The Committee concluded that sipuleucel-T compared with placebo extended life for people with asymptomatic or minimally symptomatic metastatic hormone-relapsed prostate cancer for which chemotherapy is not yet clinically indicated, but it had no effect on disease progression.

The Committee concluded that there was uncertainty surrounding the results of the indirect comparison, but that it would be reasonable to assume that sipuleucel‑T and abiraterone had similar effectiveness in prolonging overall survival.

The Committee noted that, for the subgroup of patients who had not had prior chemotherapy and using a discounted price for abiraterone, the cost per QALY (quality-adjusted life year) was at least £512,000 (company’s analyses) or at least £244,000 (Evidence Review Group’s analyses) for sipuleucel-T compared with abiraterone.
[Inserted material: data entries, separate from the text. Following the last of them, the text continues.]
(* ===== verification/ManifestProps.v ===== *)
(** * Properties of the migration manifest

    [ParseManifest] of [internal/nsmigrate/manifest.go] accepts exactly the
    tables [WriteManifest] writes for manifests within the contract, stated
    declaratively as [manifest_ok]; the contract is closed under inversion. *)
From stdpp Require Import gmap strings list.
From Stdlib Require Import ZArith Lia Ascii.
From S2P Require Import Prelude GoBase Utf8 Manifest.

(** ** The contract *)

Definition field_ok (s : string) : Prop := ValidString s = true ∧ trimmed s ∧ s ≠ ε.

(** A row keeps an identity, or renames it by adding or removing the prefix of
    its authority. *)
Definition kept (row : ManifestRow) : Prop :=
  row_disposition row = DispositionUnchanged ∧ SourceID row = TargetID row ∧
  (hasExplicitScope (SourceID row) = true ∨ ControlPlane row = true) ∧
  (ControlPlane row = true → Contains (SourceID row) "."%char = false).

Definition prefixes (a : Authority) (legacy scoped : string) : Prop :=
  hasExplicitScope legacy = false ∧ scoped = authority_prefix a +:+ legacy.

Definition renamed (row : ManifestRow) : Prop :=
  row_disposition row ≠ DispositionUnchanged ∧ ControlPlane row = false ∧
  (prefixes (SourceAuthority row) (SourceID row) (TargetID row) ∨
   prefixes (SourceAuthority row) (TargetID row) (SourceID row)).

Record row_ok (row : ManifestRow) : Prop := {
  ro_fields : Forall field_ok [SourceID row; TargetID row; OwnerRepo row; Evidence row];
  ro_control : has_control (SourceID row) = false ∧ has_control (TargetID row) = false;
  ro_mapping : kept row ∨ renamed row }.

(** Every split identity is split for both authorities. *)
Definition split_ok (rows : list ManifestRow) : Prop :=
  ∀ row, row ∈ rows → row_disposition row = DispositionSplit →
    ∃ row', row' ∈ rows ∧ row_disposition row' = DispositionSplit ∧
      legacyID row' = legacyID row ∧ SourceAuthority row' ≠ SourceAuthority row.

Record manifest_ok (rows : list ManifestRow) : Prop := {
  mk_nonempty : rows ≠ [];
  mk_lines : ∀ i row, rows !! i = Some row → Line row = 2 + Z.of_nat i;
  mk_rows : Forall row_ok rows;
  mk_sources : NoDup ((λ row, (SourceAuthority row, SourceID row)) <$> rows);
  mk_targets : NoDup ((λ row, (SourceAuthority row, TargetID row)) <$> rows);
  mk_splits : split_ok rows }.

(** ** Scopes of prefixed names *)

Lemma Cut_prefix p rest :
  "."%char ∉ bytes p → Cut (p +:+ "."%stdpp +:+ rest) "."%char = (p, rest, true).
Proof.
  intros Hp. unfold Cut. rewrite !bytes_app. cbn [bytes String.list_ascii_of_string app].
  rewrite cut_bytes_app by done. by rewrite !of_bytes_bytes.
Qed.

Definition authority_scope (a : Authority) : string :=
  match a with AuthorityUCLA => "ucla" | AuthorityJK => "personal" end%stdpp.

Lemma explicitScope_prefix a rest :
  explicitScope (authority_prefix a +:+ rest) = Some (authority_scope a).
Proof.
  unfold explicitScope.
  assert (authority_prefix a +:+ rest = authority_scope a +:+ "."%stdpp +:+ rest) as -> by by destruct a.
  rewrite Cut_prefix by (destruct a; vm_compute; set_solver). by destruct a.
Qed.

Lemma hasExplicitScope_prefix a rest : hasExplicitScope (authority_prefix a +:+ rest) = true.
Proof. apply bool_decide_eq_true. rewrite explicitScope_prefix. eauto. Qed.

Lemma foreign_prefix a rest : foreignAuthorityScope a (authority_prefix a +:+ rest) = false.
Proof. unfold foreignAuthorityScope. rewrite explicitScope_prefix. by destruct a. Qed.

Lemma foreign_unscoped a id : hasExplicitScope id = false → foreignAuthorityScope a id = false.
Proof.
  unfold hasExplicitScope, foreignAuthorityScope. destruct (explicitScope id); [|done].
  intros H%bool_decide_eq_false. destruct H. eauto.
Qed.

(** A legacy name differs from the scoped one. *)
Lemma prefixes_spec a legacy scoped :
  prefixes a legacy scoped →
  legacy ≠ scoped ∧ hasExplicitScope scoped = true ∧
  foreignAuthorityScope a legacy = false ∧ foreignAuthorityScope a scoped = false.
Proof.
  intros [Hn ->]. split_and!; [|apply hasExplicitScope_prefix|by apply foreign_unscoped|apply foreign_prefix].
  intros Heq. rewrite Heq, hasExplicitScope_prefix in Hn. done.
Qed.

Lemma validateMapping_iff Quote row :
  validateMapping Quote row = None ↔ kept row ∨ renamed row.
Proof.
  unfold validateMapping, kept, renamed. cbv zeta.
  assert (∀ small big : string,
    negb (hasExplicitScope small) && bool_decide (big = authority_prefix (SourceAuthority row) +:+ small) = true
    ↔ prefixes (SourceAuthority row) small big) as Hp.
  { intros small big. unfold prefixes. by rewrite andb_true_iff, negb_true_iff, bool_decide_eq_true. }
  destruct (decide (row_disposition row = DispositionUnchanged)) as [Hd|Hd].
  - rewrite !(bool_decide_eq_true_2 (row_disposition row = _)) by done. cbn [negb orb].
    destruct (bool_decide (SourceID row = TargetID row)) eqn:Es; prop_bool; cbn [negb orb];
      rewrite ?andb_false_r, ?andb_true_r.
    + destruct (ControlPlane row), (Contains _ _), (hasExplicitScope (SourceID row)); cbn; naive_solver.
    + repeat case_bool; naive_solver.
  - rewrite !(bool_decide_eq_false_2 (row_disposition row = _)) by done. cbn [negb orb].
    rewrite !andb_true_r. destruct (ControlPlane row); [naive_solver|]. cbn [andb].
    pose proof (Hp (SourceID row) (TargetID row)) as H1.
    pose proof (Hp (TargetID row) (SourceID row)) as H2.
    pose proof (prefixes_spec (SourceAuthority row) (SourceID row) (TargetID row)) as P1.
    pose proof (prefixes_spec (SourceAuthority row) (TargetID row) (SourceID row)) as P2.
    split.
    + intros H. right. split_and!; [done..|].
      destruct (negb (hasExplicitScope (SourceID row)) && _) eqn:Ef; [left; by apply H1|].
      destruct (negb (hasExplicitScope (TargetID row)) && _) eqn:Eg; [right; by apply H2|].
      exfalso. revert H. repeat case_bool; done.
    + intros [(? & _)|(_ & _ & [Hl|Hl])]; [done| |].
      * destruct (P1 Hl) as (Hne & _ & -> & ->). rewrite bool_decide_eq_false_2 by done.
        rewrite (proj2 H1 Hl). done.
      * destruct (P2 Hl) as (Hne & _ & -> & ->). rewrite bool_decide_eq_false_2 by done.
        rewrite (proj2 H2 Hl). by rewrite andb_false_r.
Qed.

(** ** One row *)

Lemma check_fields_None line record names :
  length record = length names → check_fields line record names = None ↔ Forall field_ok record.
Proof.
  revert names. induction record as [|v record IH]; intros [|n names]; cbn; try done.
  intros [= Hl]. rewrite Forall_cons, <-(IH names Hl). unfold field_ok, trimmed, is_empty.
  repeat case_bool; prop_bool; naive_solver congruence.
Qed.

Lemma ParseAuthority_Ok Quote raw a : ParseAuthority Quote raw = Ok a ↔ raw = Authority_string a.
Proof.
  unfold ParseAuthority. repeat case_bool_decide; subst; destruct a; naive_solver.
Qed.

Lemma parse_disposition_Some raw d : parse_disposition raw = Some d ↔ raw = Disposition_string d.
Proof.
  unfold parse_disposition. repeat case_bool_decide; subst; destruct d; naive_solver.
Qed.

Lemma keyword_ok s :
  s ∈ ["jk"; "ucla"; "migrate"; "retire"; "split"; "unchanged"; "true"; "false"]%stdpp →
  field_ok s ∧ has_control s = false.
Proof.
  intros Hs. unfold field_ok, trimmed.
  repeat (apply elem_of_cons in Hs as [->|Hs]; [by vm_compute; split_and!|]).
  by apply not_elem_of_nil in Hs.
Qed.

Lemma Authority_keyword a : field_ok (Authority_string a) ∧ has_control (Authority_string a) = false.
Proof. apply keyword_ok. destruct a; set_solver. Qed.
Lemma Disposition_keyword d : field_ok (Disposition_string d).
Proof. apply keyword_ok. destruct d; set_solver. Qed.
Lemma bool_keyword (b : bool) : field_ok (if b then "true" else "false")%stdpp.
Proof. apply keyword_ok. destruct b; set_solver. Qed.

(** A record is accepted as a row iff it is the row's record and the row is
    within the contract. *)
Lemma parseManifestRow_Ok Quote record line row :
  length record = length manifestHeader →
  parseManifestRow Quote record line = Ok row ↔
  record = record_of row ∧ Line row = line ∧ row_ok row.
Proof.
  intros Hlen. pose proof (check_fields_None line record manifestHeader Hlen) as Hf.
  destruct record as [|a [|src [|tgt [|d [|own [|ev [|c [|? ?]]]]]]]]; try done.
  unfold parseManifestRow. cbn [take existsb].
  split.
  - destruct (check_fields _ _ _); [done|]. destruct Hf as [Hf _]. specialize (Hf eq_refl).
    destruct (has_control a || _) eqn:Ec; [done|].
    destruct (ParseAuthority Quote a) as [auth|] eqn:Ea; [|done]. apply ParseAuthority_Ok in Ea as ->.
    destruct (parse_disposition d) as [disp|] eqn:Ed; [|done]. apply parse_disposition_Some in Ed as ->.
    destruct (negb _ && negb _) eqn:Eb; [done|].
    destruct (validateMapping _ _) eqn:Em; [done|]. intros [= <-].
    apply validateMapping_iff in Em. split_and!; [|done|].
    + unfold record_of. cbn [SourceAuthority SourceID TargetID row_disposition OwnerRepo Evidence ControlPlane].
      enough (c = if bool_decide (c = "true"%stdpp) then "true"%stdpp else "false"%stdpp) as <- by done.
      case_bool_decide; [done|]. cbn in Eb. by prop_bool.
    + rewrite !Forall_cons in Hf. prop_bool. constructor; cbn; [|done|done].
      rewrite !Forall_cons. naive_solver.
  - intros (Hrec & <- & [Hfs [Hc1 Hc2] Hm]). injection Hrec as -> -> -> -> -> -> ->.
    rewrite !Forall_cons in Hfs. destruct Hfs as (?&?&?&?&_).
    destruct (Authority_keyword (SourceAuthority row)) as [Ha Hca].
    destruct (check_fields _ _ _) eqn:Ecf.
    { exfalso. enough (Some r = None) by done. rewrite <-Ecf. apply check_fields_None; [done|].
      rewrite !Forall_cons. split_and!; auto using Disposition_keyword, bool_keyword, Forall_nil_2. }
    rewrite Hca, Hc1, Hc2. cbn [orb].
    rewrite (proj2 (ParseAuthority_Ok Quote _ _) eq_refl).
    rewrite (proj2 (parse_disposition_Some _ _) eq_refl).
    assert (bool_decide ((if ControlPlane row then "true" else "false")%stdpp = "true"%stdpp)
      = ControlPlane row) as -> by by destruct (ControlPlane row).
    assert (negb (ControlPlane row) && negb (bool_decide ((if ControlPlane row then "true" else "false")%stdpp
      = "false"%stdpp)) = false) as -> by by destruct (ControlPlane row).
    assert (mkRow (SourceAuthority row) (SourceID row) (TargetID row) (row_disposition row)
      (OwnerRepo row) (Evidence row) (ControlPlane row) (Line row) = row) as -> by by destruct row.
    by rewrite (proj2 (validateMapping_iff Quote row) Hm).
Qed.

(** ** The rows *)

Lemma key_inj a b x y :
  Authority_string a +:+ nul +:+ x = Authority_string b +:+ nul +:+ y → a = b ∧ x = y.
Proof. destruct a, b; cbn; intros H; try done; do 2 apply append_inj_r in H; done. Qed.

Lemma source_keys rows :
  NoDup (source_key <$> rows) ↔ NoDup ((λ row, (SourceAuthority row, SourceID row)) <$> rows).
Proof.
  assert (source_key <$> rows = (λ '(a, x), Authority_string a +:+ nul +:+ x) <$>
    ((λ row, (SourceAuthority row, SourceID row)) <$> rows)) as -> by by rewrite <-list_fmap_compose.
  apply NoDup_fmap. intros [a x] [b y] [-> ->]%key_inj. done.
Qed.

Lemma target_keys rows :
  NoDup (target_key <$> rows) ↔ NoDup ((λ row, (SourceAuthority row, TargetID row)) <$> rows).
Proof.
  assert (target_key <$> rows = (λ '(a, x), Authority_string a +:+ nul +:+ x) <$>
    ((λ row, (SourceAuthority row, TargetID row)) <$> rows)) as -> by by rewrite <-list_fmap_compose.
  apply NoDup_fmap. intros [a x] [b y] [-> ->]%key_inj. done.
Qed.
When abiraterone was not included in the Evidence Review Group’s analysis, the cost per QALY for sipuleucel‑T compared with best supportive care was £112,000.

For the subgroup with baseline prostate-specific antigen levels of 22.1 ng/ml or below, the company’s original analyses resulted in a cost per QALY of £48,700 for sipuleucel‑T compared with best supportive care. The company’s revised analyses resulted in a higher cost per QALY. The Evidence Review Group’s exploratory analysis resulted in a cost per QALY of £61,400 for sipuleucel-T compared with best supportive care.

The Committee considered that the mean life expectancy for people with metastatic hormone-relapsed prostate cancer for which chemotherapy is not yet indicated was unlikely to be less than 24 months, so sipuleucel-T at this stage in the treatment pathway did not meet the first end-of-life criterion for short life expectancy. 

The cost of sipuleucel‑T is £16,141.33 per dose, including the costs of leukapheresis, patient tests associated with leukapheresis, manufacture and transportation. This excludes VAT. The recommended course of treatment is 3 doses at approximately 2‑week intervals. The cost for a course of treatment is £47,132.68, based on a mean of 2.92 doses per patient. The cost of sipuleucel‑T was provided by the company to NICE but is conditional on the treatment being launched and may be subject to change. Any change will be reflected in the next iteration of the technology appraisal.

The company estimated that sipuleucel-T was licensed for a population of about 4600 patients in England.

The Scottish Medicines Consortium (SMC) is not currently considering the use of sipuleucel-T for this indication.